The task: Nothing but the lines below between the line holding "eapply NoDup_lookup; [exact" and the line holding "(omap id rs).", inclusive, should appear in the answer, each set down exactly.
Records for processing START
(** A string of actions is a sequence too: none of its characters is a
    mapping. *)
Definition _normalize_actions (then_ : json) : list table :=
  match then_ with
  | JObj m =>
      match jget "actions" m with
      | JArr l => mappings l
      | JStr _ => []
      | _ => [m]
      end
  | JArr l => mappings l
  | _ => []
  end.

Section engine.
Context {PT : PyText}.

#[local] Abbreviation str := (py_str other_str).

(** [int(priority)]; only the errors of a value that is no number count as 0. *)
Definition rule_priority (v : json) : res Z :=
  match py_int v with
  | Ok z => Ok z
  | Raise (TypeError _) | Raise (ValueError _) => Ok 0%Z
  | Raise e => Raise e
  end.

Definition normalize_rule (raw : json) : res (option Rule) :=
  match raw with
  | JObj m =>
      let rule_id := str (default (JStr "") (alookup "id" m)) in
      if String.eqb rule_id "" then Ok None
      else
        match rule_priority (default (JInt 0) (alookup "priority" m)) with
        | Raise e => Raise e
        | Ok priority =>
            match jget "when" m with
            | JObj w => Ok (Some (mkRule rule_id priority (JObj w) (_normalize_actions (jget "then" m))))
            | _ => Ok None
            end
        end
  | _ => Ok None
  end.

(** The sort key [(-priority, rule_id)]. *)
Definition rule_le (a b : Rule) : bool :=
  if (r_priority a =? r_priority b)%Z then String.leb (r_id a) (r_id b)
  else (r_priority b <? r_priority a)%Z.

(** A stable sort. *)
Fixpoint insert_rule (r : Rule) (l : list Rule) : list Rule :=
  match l with
  | [] => [r]
  | x :: l' => if rule_le r x then r :: l else x :: insert_rule r l'
  end.

Definition sort_rules (l : list Rule) : list Rule := foldr insert_rule [] l.

Definition _normalize_rules (rules : json) : res (list Rule) :=
  match rules with
  | JArr l =>
      match mapM normalize_rule l with
      | Ok rs => Ok (sort_rules (omap id rs))
      | Raise e => Raise e
      end
  | _ => Ok []
  end.

Definition policy_engine (policy : table) : res (list Rule) := _normalize_rules (jget "rules" policy).

(** ** Evaluation *)

Definition _normalize_action (action : table) : table :=
  let action_type := str (default (JStr "") (alookup "type" action)) in
  if String.eqb action_type "set"
  then [("type", JStr "set"); ("actuator", jget "actuator" action); ("value", jget "value" action)]
  else if String.eqb action_type "emit_event"
  then [("type", JStr "emit_event"); ("event", jget "event" action); ("payload", jget "payload" action)]
  else [("type", JStr action_type)].

Record action_entry : Type := mkEntry {
  ae_rule : string;
  ae_action : table;
  ae_applied : bool
}.

(** The actuator and the value an action sets. *)
Definition sets (action : table) : option (json * json) :=
  if json_eqb (jget "type" action) (JStr "set")
  then Some (jget "actuator" action, jget "value" action) else None.

(** One action: whether it is applied, and the patch. *)
Definition apply_action (patch : table) (action : table) : bool * table :=
  match sets action with
  | None => (true, patch)
  | Some (JStr actuator, v) =>
      match alookup actuator patch with
      | Some _ => (false, patch)
      | None => (true, dict_set actuator v patch)
      end
  | Some _ => (false, patch)
  end.

Fixpoint run_actions (rule_id : string) (raw : list table) (patch : table) : list action_entry * table :=
  match raw with
  | [] => ([], patch)
  | a :: raw =>
      let action := _normalize_action a in
      let '(applied, patch) := apply_action patch action in
      let '(log, patch) := run_actions rule_id raw patch in
      (mkEntry rule_id action applied :: log, patch)
  end.

Fixpoint run_rules (rules : list Rule) (env : table) (patch : table) : res (list action_entry * table) :=
  match rules with
  | [] => Ok ([], patch)
  | r :: rules =>
      match evaluate_condition (r_when r) env with
      | Raise e => Raise e
      | Ok false => run_rules rules env patch
      | Ok true =>
          let '(log, patch) := run_actions (r_id r) (r_actions r) patch in
          match run_rules rules env patch with
          | Ok (log', patch) => Ok (log ++ log', patch)
          | Raise e => Raise e
          end
      end
  end.

Definition evaluate (rules : list Rule) (obs state : table) : res (list action_entry * table) :=
  run_rules rules [("obs", JObj obs); ("state", JObj state)] [].

Definition entry_json (e : action_entry) : json :=
  JObj [("rule_id", JStr (ae_rule e)); ("action", JObj (ae_action e)); ("applied", JBool (ae_applied e))].

(** The value [evaluate] returns. *)
Definition action_log (r : list action_entry * table) : json :=
  JObj [("actions", JArr (entry_json <$> r.1)); ("final_patch", JObj r.2)].
End engine.

(** ** The deterministic rules keep their promises

    The order of the rules in the document does not matter, the rule with the
    highest priority decides an actuator, and the action log says which
    actions took effect. *)

From S2P Require Import Prelude PyVal PyConv State.
From stdpp Require Import base gmap strings list sorting.
From Stdlib Require Import ZArith Lia.

(** ** The order of rules *)

Definition rule_before (a b : Rule) : Prop := rule_le a b = true.

#[export] Instance rule_before_dec : RelDecision rule_before.
Proof. intros a b. unfold rule_before. apply _. Defined.

Lemma rule_before_iff a b :
  rule_before a b ↔
  (r_priority b < r_priority a)%Z ∨ (r_priority a = r_priority b ∧ str_le (r_id a) (r_id b)).
Proof.
  unfold rule_before, rule_le, str_le. destruct (r_priority a =? r_priority b)%Z eqn:E.
  - apply Z.eqb_eq in E. split; [by right|intros [?|[_ ?]]; [lia|done]].
  - apply Z.eqb_neq in E. rewrite Z.ltb_lt. split; [by left|intros [?|[? _]]; [done|lia]].
Qed.

#[export] Instance rule_before_total : Total rule_before.
Proof.
  intros a b. rewrite !rule_before_iff.
  destruct (Z.lt_trichotomy (r_priority a) (r_priority b)) as [?|[?|?]]; [right; by left| |left; by left].
  destruct (total str_le (r_id a) (r_id b)); [left|right]; right; auto.
Qed.

#[export] Instance rule_before_trans : Transitive rule_before.
Proof.
  intros a b c. rewrite !rule_before_iff. intros [?|[? ?]] [?|[? ?]]; [left; lia..|].
  right. split; [lia|]. by etrans.
Qed.

Lemma insert_rule_perm r l : insert_rule r l ≡ₚ r :: l.
Proof. induction l as [|x l IH]; simpl; [done|]. destruct (rule_le r x); [done|]. rewrite IH. constructor. Qed.

Lemma sort_rules_perm l : sort_rules l ≡ₚ l.
Proof. induction l as [|r l IH]; simpl; [done|]. rewrite insert_rule_perm. by rewrite IH. Qed.

Lemma insert_rule_sorted r l :
  StronglySorted rule_before l → StronglySorted rule_before (insert_rule r l).
Proof.
  induction 1 as [|x l Hl IH Hx]; simpl; [by repeat constructor|].
  destruct (rule_le r x) eqn:E.
  - constructor; [by constructor|]. constructor; [done|].
    eapply Forall_impl; [exact Hx|]. intros y Hy. by trans x.
  - constructor; [done|]. rewrite insert_rule_perm. constructor; [|done].
    destruct (total rule_before r x) as [H|H]; [|done]. unfold rule_before in H. congruence.
Qed.

Lemma sort_rules_sorted l : StronglySorted rule_before (sort_rules l).
Proof. induction l as [|r l IH]; simpl; [constructor|]. by apply insert_rule_sorted. Qed.

(** Equal keys keep the order of the document. *)
Lemma sort_rules_stable k l :
  filter (fun r => (r_priority r, r_id r) = k) (sort_rules l) =
  filter (fun r => (r_priority r, r_id r) = k) l.
Proof.
  assert (∀ r l, filter (fun r => (r_priority r, r_id r) = k) (insert_rule r l) =
                 filter (fun r => (r_priority r, r_id r) = k) (r :: l)) as Hins.
  { intros r l'. induction l' as [|x l' IH]; simpl; [done|]. destruct (rule_le r x) eqn:E; [done|].
    rewrite !filter_cons, IH. rewrite filter_cons. repeat case_decide; try done.
    exfalso. subst k. unfold rule_le in E.
    replace (r_priority r =? r_priority x)%Z with true in E by (symmetry; apply Z.eqb_eq; congruence).
    replace (r_id x) with (r_id r) in E by congruence.
    destruct (total str_le (r_id r) (r_id r)); unfold str_le in *; congruence. }
  induction l as [|r l IH]; simpl; [done|]. rewrite Hins, !filter_cons. by rewrite IH.
Qed.

Definition rule_key (r : Rule) : Z * string := (r_priority r, r_id r).

Lemma sort_rules_unique l1 l2 :
  l1 ≡ₚ l2 → NoDup (rule_key <$> l1) → sort_rules l1 = sort_rules l2.
Proof.
  intros Hp Hnd. apply (StronglySorted_unique_strong rule_before).
  - intros x y Hx Hy Hxy Hyx. rewrite sort_rules_perm in Hx, Hy. rewrite <- Hp in Hy.
    apply rule_before_iff in Hxy, Hyx.
    assert (rule_key x = rule_key y) as Hk.
    { unfold rule_key. destruct Hxy as [?|[? ?]], Hyx as [?|[? ?]]; try lia. f_equal; [lia|]. by apply (anti_symm str_le). }
    apply list_elem_of_lookup in Hx as [i Hi], Hy as [j Hj].
    assert (i = j) as ->; [|congruence].
    eapply NoDup_lookup; [exact Hnd| |]; rewrite list_lookup_fmap; [by rewrite Hi|by rewrite Hj, Hk].
  - apply sort_rules_sorted.
  - apply sort_rules_sorted.
  - by rewrite !sort_rules_perm.
Qed.

Lemma Forall2_perm {A B} (R : A → B → Prop) l1 l2 k1 :
  l1 ≡ₚ l2 → Forall2 R l1 k1 → ∃ k2, Forall2 R l2 k2 ∧ k1 ≡ₚ k2.
Proof.
  intros Hp. revert k1. induction Hp as [|x l1 l2 Hp IH|x y l|l1 l2 l3 Hp1 IH1 Hp2 IH2]; intros k1 H.
  - apply Forall2_nil_inv_l in H as ->. by exists [].
  - apply Forall2_cons_inv_l in H as (b & k & Hb & Hk & ->). destruct (IH k Hk) as (k2 & ? & ?).
    exists (b :: k2). split; [by constructor|by constructor].
  - apply Forall2_cons_inv_l in H as (b & k & Hb & Hk & ->).
    apply Forall2_cons_inv_l in Hk as (c & k' & Hc & Hk & ->).
    exists (c :: b :: k'). split; [by repeat constructor|constructor].
  - destruct (IH1 _ H) as (k2 & H2 & ?). destruct (IH2 _ H2) as (k3 & ? & ?).
    exists k3. split; [done|by etrans].
Qed.

Lemma mapM_res_perm {A B} (f : A → res B) l1 l2 k1 :
  l1 ≡ₚ l2 → mapM f l1 = Ok k1 → ∃ k2, mapM f l2 = Ok k2 ∧ k1 ≡ₚ k2.
Proof.
  intros Hp H1. apply mapM_res_ok in H1. destruct (Forall2_perm _ _ _ _ Hp H1) as (k2 & Hf & Hk).
  exists k2. split; [by apply mapM_res_ok|done].
Qed.

Section spec.
Context {PT : PyText}.

Lemma normalize_rules_ok raws rules :
  _normalize_rules (JArr raws) = Ok rules →
  ∃ rs, mapM normalize_rule raws = Ok rs ∧ rules = sort_rules (omap id rs).
Proof. unfold _normalize_rules. destruct (mapM normalize_rule raws); naive_solver. Qed.

Lemma normalize_rules_order raws1 raws2 rules :
  raws1 ≡ₚ raws2 → _normalize_rules (JArr raws1) = Ok rules → NoDup (rule_key <$> rules) →
  _normalize_rules (JArr raws2) = Ok rules.
Proof.
  intros Hp H1 Hnd. apply normalize_rules_ok in H1 as (rs & Hm & ->).
  destruct (mapM_res_perm _ _ _ _ Hp Hm) as (rs2 & Hm2 & Hp2). unfold _normalize_rules. rewrite Hm2.
  f_equal. symmetry. apply sort_rules_unique; [by rewrite Hp2|].
  by rewrite sort_rules_perm in Hnd.
Qed.

(** ** Who decides an actuator *)

Definition fires (env : table) (r : Rule) : bool :=
  match evaluate_condition (r_when r) env with Ok b => b | Raise _ => false end.

(** The value the first action that sets [act] gives it. *)
Fixpoint first_set (act : string) (actions : list table) : option json :=
  match actions with
  | [] => None
  | a :: actions =>
      match sets a with
      | Some (JStr act', v) => if decide (act' = act) then Some v else first_set act actions
      | _ => first_set act actions
      end
  end.

Lemma first_set_app act l1 l2 :
  first_set act (l1 ++ l2) = match first_set act l1 with Some v => Some v | None => first_set act l2 end.
Proof.
  induction l1 as [|a l1 IH]; simpl; [done|]. destruct (sets a) as [[[| | | |s| |] v]|]; auto.
  by case_decide.
Qed.

Lemma run_actions_patch id raws patch act :
  alookup act (run_actions id raws patch).2 =
  match alookup act patch with Some v => Some v | None => first_set act (_normalize_action <$> raws) end.
Proof.
  revert patch. induction raws as [|a raws IH]; intros patch; simpl; [by destruct (alookup act patch)|].
  assert (∀ b p, (let '(log, patch) := run_actions id raws p in
                  (mkEntry id (_normalize_action a) b :: log, patch)).2 = (run_actions id raws p).2) as Hsnd.
  { intros b p. by destruct (run_actions id raws p). }
  destruct (apply_action patch (_normalize_action a)) as [b p] eqn:E. rewrite Hsnd, IH. clear Hsnd.
  unfold apply_action in E. destruct (sets (_normalize_action a)) as [[[| | | |s| |] v]|]; try (by simplify_eq).
  destruct (alookup s patch) as [w|] eqn:Es; simplify_eq.
  - case_decide; [subst|done]. by rewrite Es.
  - rewrite alookup_dict_set. repeat case_decide; subst; try done. by rewrite Es.
Qed.

(** The actions of the rules that fire, in order. *)
Definition fired (env : table) (rules : list Rule) : list table :=
  mjoin ((fun r => _normalize_action <$> r_actions r) <$> filter (fun r => fires env r = true) rules).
Records for processing END
Solution:
    eapply NoDup_lookup; [exact Hnd| |]; rewrite list_lookup_fmap; [by rewrite Hi|by rewrite Hj, Hk].
  - apply sort_rules_sorted.
  - apply sort_rules_sorted.
  - by rewrite !sort_rules_perm.
Qed.

Lemma Forall2_perm {A B} (R : A → B → Prop) l1 l2 k1 :
  l1 ≡ₚ l2 → Forall2 R l1 k1 → ∃ k2, Forall2 R l2 k2 ∧ k1 ≡ₚ k2.
Proof.
  intros Hp. revert k1. induction Hp as [|x l1 l2 Hp IH|x y l|l1 l2 l3 Hp1 IH1 Hp2 IH2]; intros k1 H.
  - apply Forall2_nil_inv_l in H as ->. by exists [].
  - apply Forall2_cons_inv_l in H as (b & k & Hb & Hk & ->). destruct (IH k Hk) as (k2 & ? & ?).
    exists (b :: k2). split; [by constructor|by constructor].
  - apply Forall2_cons_inv_l in H as (b & k & Hb & Hk & ->).
    apply Forall2_cons_inv_l in Hk as (c & k' & Hc & Hk & ->).
    exists (c :: b :: k'). split; [by repeat constructor|constructor].
  - destruct (IH1 _ H) as (k2 & H2 & ?). destruct (IH2 _ H2) as (k3 & ? & ?).
    exists k3. split; [done|by etrans].
Qed.

Lemma mapM_res_perm {A B} (f : A → res B) l1 l2 k1 :
  l1 ≡ₚ l2 → mapM f l1 = Ok k1 → ∃ k2, mapM f l2 = Ok k2 ∧ k1 ≡ₚ k2.
Proof.
  intros Hp H1. apply mapM_res_ok in H1. destruct (Forall2_perm _ _ _ _ Hp H1) as (k2 & Hf & Hk).
  exists k2. split; [by apply mapM_res_ok|done].
Qed.

Section spec.
Context {PT : PyText}.

Lemma normalize_rules_ok raws rules :
  _normalize_rules (JArr raws) = Ok rules →
  ∃ rs, mapM normalize_rule raws = Ok rs ∧ rules = sort_rules (omap id rs).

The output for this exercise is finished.